Il progetto estende la sua esplorazione sul tema della violenza soprattutto di genere nel quadro della violazione dei diritti umani e della cittadinanza anche nello specifico dei nuovi fenomeni come la tratta dei migranti. Affronta altresì il ruolo delle religioni, soprattutto cattolica, cristiana, musulmana nel contrasto alle mafie per evidenziare la complessità culturale del vasto movimento antimafia crescente in questi ultimi decenni. Il progetto prevede, inoltre, il coinvolgimento degli studenti attraverso: la pubblicazione di articoli; l’invito a produzioni di attività teatrali basate sui testi antimafia scritti per il Centro Pio La Torre da Vincenzo Consolo, Gabriele Montemagno e GianFranco Perriera; e la compilazione online di un questionario per registrare la loro percezione del fenomeno mafioso, i cui risultati specifici saranno analizzati dal comitato scientifico del Centro e resi pubblici prima del 30 aprile 2020 (38° anniversario di Pio La Torre e Rosario Di Salvo).
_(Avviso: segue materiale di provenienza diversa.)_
Lemma resolve_returns (o : gmap jsstring value) :
  (∀ v, o !! k_before = Some v → ∃ s, v = JStr s) →
  ∃ r, resolve toLowerCase text (JObj o) = Ok r.
Proof.
  intros Hstr. unfold resolve.
  destruct (basicSuggestionShapeValid (JObj o)) eqn:Hshape; [|by eexists].
  cbn [negb].
  destruct (includes categories _); [|by eexists]. cbn [negb].
  destruct (truthy _ && _); [by eexists|].
  assert (∃ b, o !! k_before = Some (JStr b)) as [b Hb].
  { unfold basicSuggestionShapeValid, requiredFields in Hshape. cbn [forallb] in Hshape.
    repeat (apply andb_true_iff in Hshape as [? Hshape]).
    destruct (o !! k_before) as [v|] eqn:Hv; [|done].
    destruct (Hstr v eq_refl) as [s ->]. by exists s. }
  unfold clamp, locate. rewrite Hb. unbind.
  replace (String_or_empty (Some (JStr b))) with (Ok b : outcome jsstring)
    by (by destruct b).
  assert (∀ start end_ : Z, ∃ r,
            (if same_string (slice text start end_) (Some (JStr b))
             then Ok (Some (start, end_, slice text start end_))
             else
               match findNearestIndex text (Some (JStr b)) (Some start) with
               | Ok idxExact =>
                   if negb (idxExact =? -1)
                   then Ok (Some (idxExact, idxExact + len b,
                                  slice text idxExact (idxExact + len b)))
                   else
                     match findNearestIndexCI toLowerCase text (Some (JStr b))
                             (Some start) with
                     | Ok idxCI =>
                         if negb (idxCI =? -1)
                         then Ok (Some (idxCI, idxCI + len b,
                                        slice text idxCI (idxCI + len b)))
                         else Ok None
                     | Throws => Throws
                     | Hangs => Hangs
                     end
               | Throws => Throws
               | Hangs => Hangs
               end) = Ok r) as Hloc.
  { intros start end_. destruct (same_string _ _); [by eexists|].
    destruct (findNearestIndex_returns b start) as (r1 & -> & _).
    destruct (negb (r1 =? -1)); [by eexists|].
    destruct (findNearestIndexCI_returns b start) as (r2 & -> & _).
    destruct (negb (r2 =? -1)); by eexists. }
  destruct (o !! k_end) as [[]|];
    match goal with
    | |- context [same_string (slice text ?s ?e) _] =>
        destruct (Hloc s e) as [[[[s' e'] a']|] ->]; by eexists
    end.
Qed.
(** * Identifier normalisation and quoting of the Snowflake dialect

    A shallow embedding of [src/base.py]: the identifier preparer
    ([SnowflakeIdentifierPreparer]), the name translation of the dialect
    ([normalize_name], [denormalize_name], [_denormalize_quote_join]) and the
    name-space handling of [create_connect_args].

    Identifiers are strings over 7-bit ASCII, held as [string]; a character
    with the high bit set stands for a caseless character that is not a word
    character.  A Python name is either a plain [str] or a
    [quoted_name(..., quote=True)]; [None] is the [None] of [option].
    Names with a cased character beyond ASCII are the matter of the module
    [Unicode], on strings of code points.

    The dialect calls two methods of its identifier preparer that the
    toolkit defines, [_requires_quotes] and [quote].  The name translation is
    stated over any preparer (the class [IdentifierPreparer]); the preparer
    of the dialect is the instance [snowflake_preparer].

    The second part covers the rest of the connect options, the autocommit
    test of the execution context and the reflection methods; there the
    connection is a function from a statement to its result or its
    exception. *)

From Stdlib Require Import Ascii String List Bool Arith Lia.
From stdpp Require Import base option gmap strings.

Local Open Scope string_scope.
Local Open Scope bool_scope.

(** ** Characters and case *)

Module Char.

Definition code (c : ascii) : nat := nat_of_ascii c.

Definition between (lo hi : nat) (c : ascii) : bool :=
  (lo <=? code c)%nat && (code c <=? hi)%nat.

Definition is_upper (c : ascii) : bool := between 65 90 c.
Definition is_lower (c : ascii) : bool := between 97 122 c.
Definition is_digit (c : ascii) : bool := between 48 57 c.
Definition is_letter (c : ascii) : bool := is_upper c || is_lower c.
Lemma fnext_unsigned (q : Libc.fstate) (c : ascii) (q' : Libc.fstate) :
  unsigned_state q -> Libc.fnext q c = Some q' -> unsigned_state q'.
Proof.
  destruct q; simpl; try contradiction; intros -> H;
    unfold Libc.fnext_int in H;
    repeat match type of H with
           | (if ?b then _ else _) = _ => destruct b
           | match ?o with Some _ => _ | None => _ end = _ => destruct o
           end;
    try discriminate; injection H as <-; reflexivity.
Qed.

Lemma faccept_unsigned (q : Libc.fstate) (x : float) :
  unsigned_state q -> Libc.faccept q = Some x -> not_negative x.
Proof.
  destruct q; simpl; try contradiction; intros -> H;
    repeat match type of H with
           | (if ?b then _ else _) = _ => destruct b
           end;
    try discriminate; injection H as <-;
    first [apply of_decimal_not_negative | apply of_binary_not_negative
          | reflexivity].
Qed.

(** A number that starts with a digit is not negative. *)
Lemma scan_float_digit (s : list ascii) (x : float) (rest : list ascii) :
  Libc.isdigit (hd Ascii.zero s) = true ->
  Libc.scan_float s = Some (x, rest) ->
  not_negative x.
Proof.
  destruct s as [|c s]; [discriminate|]. simpl. intros Hc.
  destruct (isdigit_facts c Hc) as (Hsp & Hplus & Hminus & Hdot & Hi & Hn).
  unfold Libc.scan_float, Libc.scan_from. simpl.
  rewrite Hsp, Hplus, Hminus. unfold Libc.fnext_body. rewrite Hc.
  assert (Hq : exists q1, (if Ascii.eqb c "0" then Some (Libc.FZero false)
                           else Some (Libc.FInt false (Libc.digit_val c)))
                          = Some q1 /\ unsigned_state q1).
  { destruct (Ascii.eqb c "0"); eexists; split; reflexivity. }
  destruct Hq as (q1 & -> & Hq1).
  pose proof (run_invariant Libc.fnext unsigned_state fnext_unsigned s q1 Hq1)
    as Hinv.
  destruct (Libc.run Libc.fnext q1 s) as [q rest']. simpl in Hinv.
  destruct (Libc.faccept q) as [y|] eqn:Hacc; [|discriminate].
  intros H. injection H as <- <-. eapply faccept_unsigned; eauto.
Qed.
Il progetto Educativo del Centro si pone l’ambizioso obiettivo di trasmettere alle nuove generazioni la memoria del passato, con un’analisi del presente senza mitizzare la prima e semplificare la seconda, ma sottoponendola alla verifica meticolosa del comitato scientifico, senza nessuna presunzione autoreferenziale. È nostro obbligo morale consegnare alle nuove generazioni la complessità di un impegno civile, democratico e progressista per il cambiamento culturale, politico, sociale, economico della Sicilia e del paese, ancorati ad una visione dell’Europa democratica capace di misurarsi con i cambiamenti epocali dell’innovazione tecnologica e la globalizzazione.